Start of Task inputs

Lemma writeFile_safe path content fs : wf fs → (writeFile path content fs).1 ≠ Fault.
Proof.
  intros Hwf.
  destruct (resolveParentAndName_wf fs path Hwf)
    as [(d & nm & Hrpn & _ & (dn & children & Hd & Hdata))|[e He]].
  - assert (children_of d fs = Ret children) as Hch.
    { unfold children_of. by rewrite Hd, Hdata. }
    destruct (children !! nm) as [c|] eqn:Hc.
    + destruct (wf_child fs Hwf d dn children nm c Hd Hdata Hc) as (cn & Hcn & _).
      destruct (getType cn) eqn:Hty.
      * destruct (writeFile_Ret path content fs d nm children Hrpn Hch) as [fs' ->]; [|done].
        right. by exists c, cn.
      * by rewrite (writeFile_IsADirectory path content fs d nm children c cn).
    + destruct (writeFile_Ret path content fs d nm children Hrpn Hch) as [fs' ->]; [|done].
      by left.
  - unfold writeFile, mbind, M_bind, read. by rewrite He.
Qed.

Lemma append_safe path content fs : wf fs → (append path content fs).1 ≠ Fault.
Proof.
  intros Hwf.
  destruct (resolvePath_wf fs Hwf path) as [(node & Hres & [ancestors Hch])|[e He]].
  - destruct (chain_in_heap fs Hwf node ancestors Hch) as [nd Hnd].
    destruct (data nd) as [old|children] eqn:Hdata.
    + by rewrite (append_run path content fs node nd old).
    + unfold append, mbind, M_bind, read, deref. by rewrite Hres, Hnd, Hdata.
  - unfold append, mbind, M_bind, read. by rewrite He.
Qed.

Lemma rm_safe path recursive fs : wf fs → (rm path recursive fs).1 ≠ Fault.
Proof.
  intros Hwf. unfold rm. destruct (decide (path = "/")); [done|].
  destruct (resolveParentAndName_wf fs path Hwf)
    as [(d & nm & Hrpn & _ & (dn & children & Hd & Hdata))|[e He]].
  - unfold mbind at 1, M_bind at 1, read at 1. rewrite Hrpn.
    unfold mbind at 1, M_bind at 1, read at 1, children_of. rewrite Hd, Hdata.
    destruct (children !! nm) as [c|] eqn:Hc; [|done].
    destruct (wf_child fs Hwf d dn children nm c Hd Hdata Hc) as (cn & Hcn & _).
    unfold mbind, M_bind, read, deref. rewrite Hcn. unfold erase_child.
    destruct (data cn) as [|grandchildren].
    + by rewrite (modify_children_Ret d _ fs dn children Hd Hdata).
    + destruct (decide (recursive = false ∧ grandchildren ≠ ∅)); [done|].
      by rewrite (modify_children_Ret d _ fs dn children Hd Hdata).
  - unfold mbind, M_bind, read. by rewrite He.
Qed.

Lemma cp_safe fuel src dest fs : wf fs → (cp fuel src dest fs).1 ≠ Fault.
Proof.
  intros Hwf.
  destruct (resolvePath_wf fs Hwf src) as [(s & Hs & [ancestors Hch])|[e He]];
    [|by unfold cp, mbind, M_bind, read; rewrite He].
  destruct (chain_in_heap fs Hwf s ancestors Hch) as [sn Hsn].
  destruct (resolveDestination_wf fs dest (name sn) Hwf)
    as [(dp & nn & Hdest & _ & (dpn & siblings & Hdp & Hdpdata))|[e He]].
  - destruct (data sn) as [content|children] eqn:Hdata.
    + rewrite (cp_file_run fuel src dest fs s sn content dp nn dpn siblings) by done.
      by destruct (siblings !! nn).
    + destruct (siblings !! nn) as [c|] eqn:Hfree.
      * unfold cp, mbind, M_bind, read, deref, children_of.
        by rewrite Hs, Hsn, Hdest, Hdp, Hdpdata, Hfree.
      * rewrite (cp_directory_steps fuel src dest fs s sn children dp nn siblings);
          [|done|done|done|done|by unfold children_of; rewrite Hdp, Hdpdata|done].
        rewrite (create_bind dp nn _ _ fs dpn siblings Hdp Hdpdata).
        apply recursiveCopy_safe.
        -- by apply wf_created.
        -- destruct (decide (s = dp)) as [->|Hne]; [apply created_is_dir|].
           exists sn, children. split; [|done]. by apply created_frame.
        -- eexists _, _. split; [by apply created_new_node|done].
  - unfold cp, mbind, M_bind, read, deref. by rewrite Hs, Hsn, He.
Qed.

Lemma mv_safe fuel src dest fs : wf fs → (mv fuel src dest fs).1 ≠ Fault.
Proof.
  intros Hwf.
  destruct (decide (src = "/")) as [->|Hsrc]; [done|].
  destruct (resolvePath_wf fs Hwf src) as [(s & Hs & Hreach)|[e He]];
    [|by unfold mv; destruct (decide (src = "/")); [done|];
         unfold mbind, M_bind, read; rewrite He].
  pose proof Hreach as [ancestors Hch].
  destruct (chain_in_heap fs Hwf s ancestors Hch) as [sn Hsn].
  destruct (decide (s = root fs)) as [->|Hnr].
  { unfold mv. destruct (decide (src = "/")); [done|].
    unfold mbind, M_bind, read, deref. rewrite Hs, Hsn.
    by rewrite (wf_root_parent fs Hwf sn Hsn). }
  destruct (reachable_parent fs s sn Hwf Hreach Hnr Hsn) as [op Hop].
  destruct (resolveDestination_wf fs dest (name sn) Hwf)
    as [(np & nn & Hdest & [npanc Hnpch] & _)|[e He]].
  - destruct (mv_guard_outcome fs s np npanc Hwf Hnpch fuel)
      as [Hg|[Hg|(Hg & Hnotin & Hlen)]].
    + unfold mv. destruct (decide (src = "/")); [done|].
      unfold mbind, M_bind, read, deref. by rewrite Hs, Hsn, Hop, Hdest, Hg.
    + unfold mv. destruct (decide (src = "/")); [done|].
      unfold mbind, M_bind, read, deref. by rewrite Hs, Hsn, Hop, Hdest, Hg.
    + destruct (mv_run fs fuel src dest s sn np nn npanc) as (fs' & ? & -> & _); done.
  - unfold mv. destruct (decide (src = "/")); [done|].
    unfold mbind, M_bind, read, deref. by rewrite Hs, Hsn, Hop, He.
Qed.

(** X19.  No operation goes through a bad handle.  On a well-formed store,
    and so on every store built by the public operations, no operation
    reaches a handle that holds no node, or a file where it takes the node
    for a directory: each call returns, throws, or (for [cp], [mv] and
    [size]) uses up the recursion it was given. *)
Theorem operations_never_fault fs :
  wf fs →
  (∀ fuel op, result (perform fuel op) fs ≠ Fault)
  ∧ (∀ path, exists_ path fs ≠ Fault)
  ∧ (∀ path, getNodeType path fs ≠ Fault)
  ∧ (∀ path, cat path fs ≠ Fault)
  ∧ (∀ path, ls path fs ≠ Fault)
  ∧ (∀ fuel path, size fuel path fs ≠ Fault).
Proof.
  intros Hwf.
  assert (∀ path,
            (∃ node nd, _resolvePath path fs = Ret node ∧ heap fs !! node = Some nd)
            ∨ (∃ e, _resolvePath path fs = Throw e)) as Hres.
  { intros path.
    destruct (resolvePath_wf fs Hwf path) as [(node & Hnode & [ancestors Hch])|?]; [left|by right].
    destruct (chain_in_heap fs Hwf node ancestors Hch) as [nd Hnd]. eauto. }
  split_and!.
  - intros fuel op. unfold result. destruct op; simpl.
    + unfold mkdir. destruct (decide (path = "/")); [done|].
      apply mkdir_loop_safe; [done|by apply wf_root_dir].
    + by apply touch_safe.
    + by apply writeFile_safe.
    + by apply append_safe.
    + by apply rm_safe.
    + by apply cp_safe.
    + by apply mv_safe.
  - intros path. unfold exists_.
    by destruct (Hres path) as [(node & nd & -> & _)|[e ->]].
  - intros path. unfold getNodeType, deref.
    destruct (Hres path) as [(node & nd & -> & Hnd)|[e ->]]; simpl; [|done]. by rewrite Hnd.
  - intros path. unfold cat, deref.
    destruct (Hres path) as [(node & nd & -> & Hnd)|[e ->]]; simpl; [|done]. rewrite Hnd.
    simpl. by destruct (data nd).
  - intros path.
    destruct (Hres path) as [(node & nd & Hnode & Hnd)|[e He]].
    + destruct (data nd) as [|children] eqn:Hdata.
      * unfold ls, ls_in_order, deref. rewrite Hnode. simpl. rewrite Hnd. simpl.
        by rewrite Hdata.
      * unfold ls. by rewrite (ls_in_order_spec fs map_to_list path node nd children).
    + unfold ls, ls_in_order. by rewrite He.
  - intros fuel path. unfold size.
    destruct (Hres path) as [(node & nd & -> & Hnd)|[e ->]]; simpl; [|done].
    apply FSNode_size_safe; [done|eauto].
Qed.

End of Task inputs

▶ **Aim of the task**
Although the records may continue, retype only the lines from the first one through the one containing "- destruct (chain_in_heap", exactly as they appear.

▶ **Solution to the problem**
Lemma writeFile_safe path content fs : wf fs → (writeFile path content fs).1 ≠ Fault.
Proof.
  intros Hwf.
  destruct (resolveParentAndName_wf fs path Hwf)
    as [(d & nm & Hrpn & _ & (dn & children & Hd & Hdata))|[e He]].
  - assert (children_of d fs = Ret children) as Hch.
    { unfold children_of. by rewrite Hd, Hdata. }
    destruct (children !! nm) as [c|] eqn:Hc.
    + destruct (wf_child fs Hwf d dn children nm c Hd Hdata Hc) as (cn & Hcn & _).
      destruct (getType cn) eqn:Hty.
      * destruct (writeFile_Ret path content fs d nm children Hrpn Hch) as [fs' ->]; [|done].
        right. by exists c, cn.
      * by rewrite (writeFile_IsADirectory path content fs d nm children c cn).
    + destruct (writeFile_Ret path content fs d nm children Hrpn Hch) as [fs' ->]; [|done].
      by left.
  - unfold writeFile, mbind, M_bind, read. by rewrite He.
Qed.

Lemma append_safe path content fs : wf fs → (append path content fs).1 ≠ Fault.
Proof.
  intros Hwf.
  destruct (resolvePath_wf fs Hwf path) as [(node & Hres & [ancestors Hch])|[e He]].
  - destruct (chain_in_heap fs Hwf node ancestors Hch) as [nd Hnd].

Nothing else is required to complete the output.